(Work required):
Copy out the material in full. Leave every line as it is.

(Material provided):
# # # # #
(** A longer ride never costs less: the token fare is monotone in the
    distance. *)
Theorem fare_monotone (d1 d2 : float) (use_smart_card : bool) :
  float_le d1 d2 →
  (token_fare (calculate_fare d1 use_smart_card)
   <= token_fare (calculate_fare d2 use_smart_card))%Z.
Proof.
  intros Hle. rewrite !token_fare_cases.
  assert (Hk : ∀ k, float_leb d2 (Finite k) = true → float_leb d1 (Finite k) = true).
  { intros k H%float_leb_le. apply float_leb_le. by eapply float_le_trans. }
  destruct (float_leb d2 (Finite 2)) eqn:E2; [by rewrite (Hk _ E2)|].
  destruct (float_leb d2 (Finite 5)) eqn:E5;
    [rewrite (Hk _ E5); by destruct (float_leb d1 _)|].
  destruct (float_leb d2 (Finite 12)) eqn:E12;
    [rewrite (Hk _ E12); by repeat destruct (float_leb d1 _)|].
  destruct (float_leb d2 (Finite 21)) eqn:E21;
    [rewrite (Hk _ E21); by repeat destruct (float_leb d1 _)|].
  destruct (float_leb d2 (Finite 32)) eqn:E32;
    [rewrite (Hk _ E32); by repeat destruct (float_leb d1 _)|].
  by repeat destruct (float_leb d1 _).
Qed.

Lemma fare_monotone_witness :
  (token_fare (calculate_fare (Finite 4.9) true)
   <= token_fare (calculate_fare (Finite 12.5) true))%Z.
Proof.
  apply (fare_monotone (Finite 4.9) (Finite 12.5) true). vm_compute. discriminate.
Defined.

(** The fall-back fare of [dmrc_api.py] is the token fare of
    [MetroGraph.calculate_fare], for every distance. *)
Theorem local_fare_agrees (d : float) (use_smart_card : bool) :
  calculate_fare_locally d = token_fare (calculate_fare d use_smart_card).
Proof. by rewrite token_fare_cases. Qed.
# # # # #
(Answer below):
(** A longer ride never costs less: the token fare is monotone in the
    distance. *)
Theorem fare_monotone (d1 d2 : float) (use_smart_card : bool) :
  float_le d1 d2 →
  (token_fare (calculate_fare d1 use_smart_card)
   <= token_fare (calculate_fare d2 use_smart_card))%Z.
Proof.
  intros Hle. rewrite !token_fare_cases.
  assert (Hk : ∀ k, float_leb d2 (Finite k) = true → float_leb d1 (Finite k) = true).
  { intros k H%float_leb_le. apply float_leb_le. by eapply float_le_trans. }
  destruct (float_leb d2 (Finite 2)) eqn:E2; [by rewrite (Hk _ E2)|].
  destruct (float_leb d2 (Finite 5)) eqn:E5;
    [rewrite (Hk _ E5); by destruct (float_leb d1 _)|].
  destruct (float_leb d2 (Finite 12)) eqn:E12;
    [rewrite (Hk _ E12); by repeat destruct (float_leb d1 _)|].
  destruct (float_leb d2 (Finite 21)) eqn:E21;
    [rewrite (Hk _ E21); by repeat destruct (float_leb d1 _)|].
  destruct (float_leb d2 (Finite 32)) eqn:E32;
    [rewrite (Hk _ E32); by repeat destruct (float_leb d1 _)|].
  by repeat destruct (float_leb d1 _).
Qed.

Lemma fare_monotone_witness :
  (token_fare (calculate_fare (Finite 4.9) true)
   <= token_fare (calculate_fare (Finite 12.5) true))%Z.
Proof.
  apply (fare_monotone (Finite 4.9) (Finite 12.5) true). vm_compute. discriminate.
Defined.

(** The fall-back fare of [dmrc_api.py] is the token fare of
    [MetroGraph.calculate_fare], for every distance. *)
Theorem local_fare_agrees (d : float) (use_smart_card : bool) :
  calculate_fare_locally d = token_fare (calculate_fare d use_smart_card).
Proof. by rewrite token_fare_cases. Qed.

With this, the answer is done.